Gli stessi Hexaplàdi Origene erano un opera sinottica che favoriva il diretto confronto sui testi e
data la loro enorme mole non potevano che essere contenuti in più volumi. La revisione del testo era
stata fatta da Origene stesso ed è abbastanza sicuro che, vista la mole dell'opera, non ne circolasse
un'altra copia oltre a quella di Cesarea, rimasta inconsultata fino alla riapertura della biblioteca ad
opera di Panfilo. Si può invece pensare che di questa copia fossero realizzati estratti o copie
parziali.A Cesarea si trascrissero soprattutto Bibbie, lo stesso Panfilo le distribuiva e le donava, tuttavia la
distribuzione dei testi che uscivano dallo scriptorium non dovette andare oltre quella palestinese. Il
testo delle Bibbie era quello dei settanta estratto dall'edizione esaplare. La collazione del testo
avveniva sulla base del lavoro critico che Origene aveva su di essi esercitato.

4. Le ultime vicende:
Intorno all'800, Timoteo I, patriarca della chiesa nestoriana, faceva trascrivere tre copie degli Hexaplà. Non
si trattava della trascrizione diretta del testo di Origene, ma della trascrizione del testo siro-palestinese dei
Settanta.
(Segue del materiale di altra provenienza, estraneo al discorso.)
(** * Faith-study planner: cohort normaliser, group matcher, move validator

    A shallow embedding of [app.py].  The pure helpers
    ([get_next_faith_study], [has_led], [find_common_slots]) are Rocq
    functions; [process_csv_data] returns in an error monad because one of
    its row accesses can raise.  The move validator is given on the payload
    as it is received ([Payload.validate_move]: an object may lack a key, and
    the lists that hold people are objects in a store), and on payloads
    whose objects carry every key that is read ([validate_move]); the two
    are proved to agree there.

    Text.  A Python [str] is modelled by a Rocq [string] whose characters
    are read as code points below 256.  On that range [is_space] is the
    whitespace class of [str.strip] and [lower_char] is [str.lower].
    [str.capitalize] can leave the range, so its result is a [label]: a
    text whose first code point may lie beyond 255.

    Cells.  A value read from a table or from a JSON payload is a [cell]:
    missing ([NaN], for which [pd.isna] holds), text, or an integer.
    Fractional numbers are left out.

    Maps.  A Python [dict] keyed by text is a [gmap string _]; the
    insertion-ordered [defaultdict] of buckets, whose order decides the group
    ids, is an association list. *)

From Stdlib Require Import Ascii.
From stdpp Require Import gmap strings list fin_maps sorting pretty.

(** ** Python text primitives *)

(** A text that may start with one code point beyond 255: [Plain s] is the
    text [s]; [Wide first rest] is the code point [first], which is 256 or
    more, followed by the text [rest]. *)
Inductive label : Type :=
| Plain (s : string)
| Wide (first : N) (rest : string).

Global Instance label_eq_dec : EqDecision label.
Proof. solve_decision. Defined.

(** The label followed by a text. *)
Definition label_app (l : label) (s : string) : label :=
  match l with
  | Plain s0 => Plain (s0 +:+ s)
  | Wide first rest => Wide first (rest +:+ s)
  end.

Module Py.

Definition is_space (c : ascii) : bool :=
  let n := N_of_ascii c in
  ((9 <=? n) && (n <=? 13) || (28 <=? n) && (n <=? 32)
   || (n =? 133) || (n =? 160))%N.

Definition lower_char (c : ascii) : ascii :=
  let n := N_of_ascii c in
  if ((65 <=? n) && (n <=? 90)
      || (192 <=? n) && (n <=? 222) && negb (n =? 215))%N
  then ascii_of_N (n + 32) else c.

(** [s.lower()] *)
Fixpoint lower (s : string) : string :=
  match s with
  | "" => ""
  | String c s' => String (lower_char c) (lower s')
  end.

(** The title-case form of one character, which [str.capitalize] gives the
    first character: the upper-case letter for a lower-case one, except
    that 223 (sharp s) becomes the two letters Ss, and 181 (micro sign) and
    255 (y with diaeresis) become the code points 924 and 376. *)
Definition title_char (c : ascii) : label :=
  let n := N_of_ascii c in
  if (n =? 223)%N then Plain "Ss"
  else if (n =? 181)%N then Wide 924 ""
  else if (n =? 255)%N then Wide 376 ""
  else if ((97 <=? n) && (n <=? 122)
           || (224 <=? n) && (n <=? 254) && negb (n =? 247))%N
  then Plain (String (ascii_of_N (n - 32)) "")
  else Plain (String c "").

(** [s.capitalize()]: first character in title case, the rest lower-cased. *)
Definition capitalize (s : string) : label :=
  match s with
  | "" => Plain ""
  | String c s' => label_app (title_char c) (lower s')
  end.

(** [l.lower()] on a label.  Of the code points beyond 255 it knows the two
    that [capitalize] makes: 924 becomes 956 and 376 becomes 255; any other
    is taken as having no lower-case form. *)
Definition lower_label (l : label) : label :=
  match l with
  | Plain s => Plain (lower s)
  | Wide first rest =>
      if (first =? 376)%N then Plain (String (ascii_of_N 255) (lower rest))
      else if (first =? 924)%N then Wide 956 (lower rest)
      else Wide first (lower rest)
  end.

Fixpoint lstrip (s : string) : string :=
  match s with
  | "" => ""
  | String c s' => if is_space c then lstrip s' else s
  end.

Fixpoint rstrip (s : string) : string :=
  match s with
  | "" => ""
  | String c s' =>
      match rstrip s' with
      | "" => if is_space c then "" else String c ""
      | r => String c r
      end
  end.

(** [s.strip()] *)
Definition strip (s : string) : string := rstrip (lstrip s).

(** Truth value of a string: non-empty. *)
Definition truthy (s : string) : bool :=
  match s with "" => false | _ => true end.

(** [s.split(",")]: one more piece than there are commas. *)
Fixpoint split_comma (s : string) : list string :=
  match s with
  | "" => [""]
  | String c s' =>
      if Ascii.eqb c "," then "" :: split_comma s'
      else match split_comma s' with
           | [] => [String c ""]
           | piece :: pieces => String c piece :: pieces
           end
  end.

(** [needle in hay] on strings: substring test. *)
Fixpoint contains (needle hay : string) : bool :=
  String.prefix needle hay
  || match hay with
     | "" => false
     | String _ hay' => contains needle hay'
     end.

(** [sorted(l)] on a list of strings: ascending code-point order. *)
Definition sorted (l : list string) : list string :=
  merge_sort String.le l.

End Py.

(** ** Cells *)

Inductive cell : Type :=
| NaN
| Text (s : string)
| Int (z : Z).

Global Instance cell_eq_dec : EqDecision cell.
Proof. solve_decision. Defined.

(** [pd.isna(v)] *)
Definition isna (v : cell) : bool :=
  match v with NaN => true | _ => false end.

(** [str(v)] *)
Definition str (v : cell) : string :=
  match v with
  | NaN => "nan"
  | Text s => s
  | Int z => pretty z
  end.

(** ** Next study and leadership history *)

Definition FAITH_STUDIES : list string :=
  ["discovery"; "source"; "growth"; "trust"; "commission"].

(** [[c.strip().lower() for c in str(v).split(",") if c.strip()]] *)
Definition normalized_names (v : cell) : list string :=
  map (λ c, Py.lower (Py.strip c))
      (List.filter (λ c, Py.truthy (Py.strip c)) (Py.split_comma (str v))).

Definition get_next_faith_study (completed : cell) : option string :=
  if isna completed then head FAITH_STUDIES
  else
    let completed_lower := normalized_names completed in
    List.find (λ study, negb (bool_decide (study ∈ completed_lower)))
              FAITH_STUDIES.

Definition has_led (study : string) (led_str : cell) : bool :=
  if isna led_str then false
  else
    let led_lower := normalized_names led_str in
    bool_decide (study ∈ led_lower).

(** ** Common availability *)

Definition DAY_NAMES : list string :=
  ["monday"; "tuesday"; "wednesday"; "thursday"; "friday"; "saturday";
   "sunday"].

(** The test made on one value of an availability map: present, not blank,
    and some weekday name occurs in its lower-cased text. *)
Definition names_a_day (value : cell) : bool :=
  negb (isna value) && Py.truthy (Py.strip (str value))
  && let value_str := Py.strip (str value) in
     existsb (λ day, Py.contains day (Py.lower value_str)) DAY_NAMES.

(** The slots one person is available on, as the inner loop collects them. *)
Definition available_slots (avail : gmap string cell) : list string :=
  map fst (List.filter (λ sv, names_a_day (snd sv)) (map_to_list avail)).

(** [set.intersection] applied to the unpacked, non-empty list of sets. *)
Definition set_intersection (first : gset string) (rest : list (gset string))
  : gset string :=
  foldl (∩) first rest.

Definition find_common_slots (avail_dicts : list (gmap string cell))
  : list string :=
  match avail_dicts with
  | [] => []
  | _ =>
      let person_available_slots : list (gset string) :=
        map (λ avail, list_to_set (available_slots avail)) avail_dicts in
      match person_available_slots with
      | [] => []
      | first :: rest => Py.sorted (elements (set_intersection first rest))
      end
  end.

(** ** Exceptions *)

Inductive exn : Type :=
| AttributeError (obj : cell)   (* [obj.strip()] on something that is not text *)
| KeyError (key : string).      (* [row[key]] on an absent label *)

Inductive result (A : Type) : Type :=
| Ok (a : A)
| Raise (e : exn).
Arguments Ok {A} a.
Arguments Raise {A} e.

(** Sequencing: the first exception raised ends the computation. *)
Global Instance result_bind : MBind result := λ A B k r,
  match r with
  | Ok a => k a
  | Raise e => Raise e
  end.

(** ** Records *)

Module Person.
Record t : Type := mk {
  id : string;
  first : cell;
  last : cell;
  gender : string;
  email : cell;
  phone : cell;
  year : cell;
  program : cell;
  religion : cell;
  next_study : option string;
  willing_lead : bool;
  already_led : cell;
  avail : gmap string cell
}.
End Person.

Module Details.
Record t : Type := mk {
  name : string;
  email : cell;
  phone : cell;
  year : cell;
  program : cell
}.
End Details.

Module Group.
Record t : Type := mk {
  id : string;
  faith_study : label;
  gender : label;
  leader : option string;
  members : list string;
  common_availabilities : list string;
  member_details : gmap string Details.t
}.
End Group.

(** A table as the normaliser receives it: the ordered column labels, and
    one label-to-cell mapping per row.  Labels are text and pairwise distinct,
    as they are in a table read from a file; a row of a well-formed table has
    a cell for every column, blank cells being [NaN]. *)
Record DataFrame : Type := {
  columns : list string;
  rows : list (gmap string cell)
}.

(** ** Cohort normaliser *)

Definition COL_FIRST : string := "First Name".
Definition COL_LAST : string := "Last Name".
Definition COL_GENDER : string := "Please indicate your gender.".
Definition COL_EMAIL : string := "E-mail Address".
Definition COL_PHONE : string := "Cell Phone Number".
Definition COL_YEAR : string := "What year of study are you currently in?".
Definition COL_PROGRAM : string := "What is your program of study?".
Definition COL_RELIGION : string :=
  "Which religion/faith do you most identify with?".
Definition COL_COMPLETED : string :=
  "Please indicate which faith studies you've completed.".
Definition COL_WILLING : string := "Are you willing to lead a Faith Study?".
Definition COL_LED : string :=
  "Please indicate which faith studies you have led:".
Timoteo dice che, alla fine di ciascun libro dell'esemplare modello si poteva leggere una
sottoscrizione che rimandava ll'attività di Origene, Panfilo ed Eusebio.
Quando datare la fine della scuola? Probabilmente al momento della conquista araba (638) era già
scomparsa da tempo. Un'altra notizia è che verso la fine del IV sec. Il vescovo Euzoio avesse curato il
passaggio da rotoli a codici dei testi contenuti nella biblioteca.
Tramite le sottoscrizioni è documentato l'utilizzo di edizioni di Cesarea come fonti per la collazione,
la correzione ed il commento, sia per l'Antico che per il Nuovo Testamento.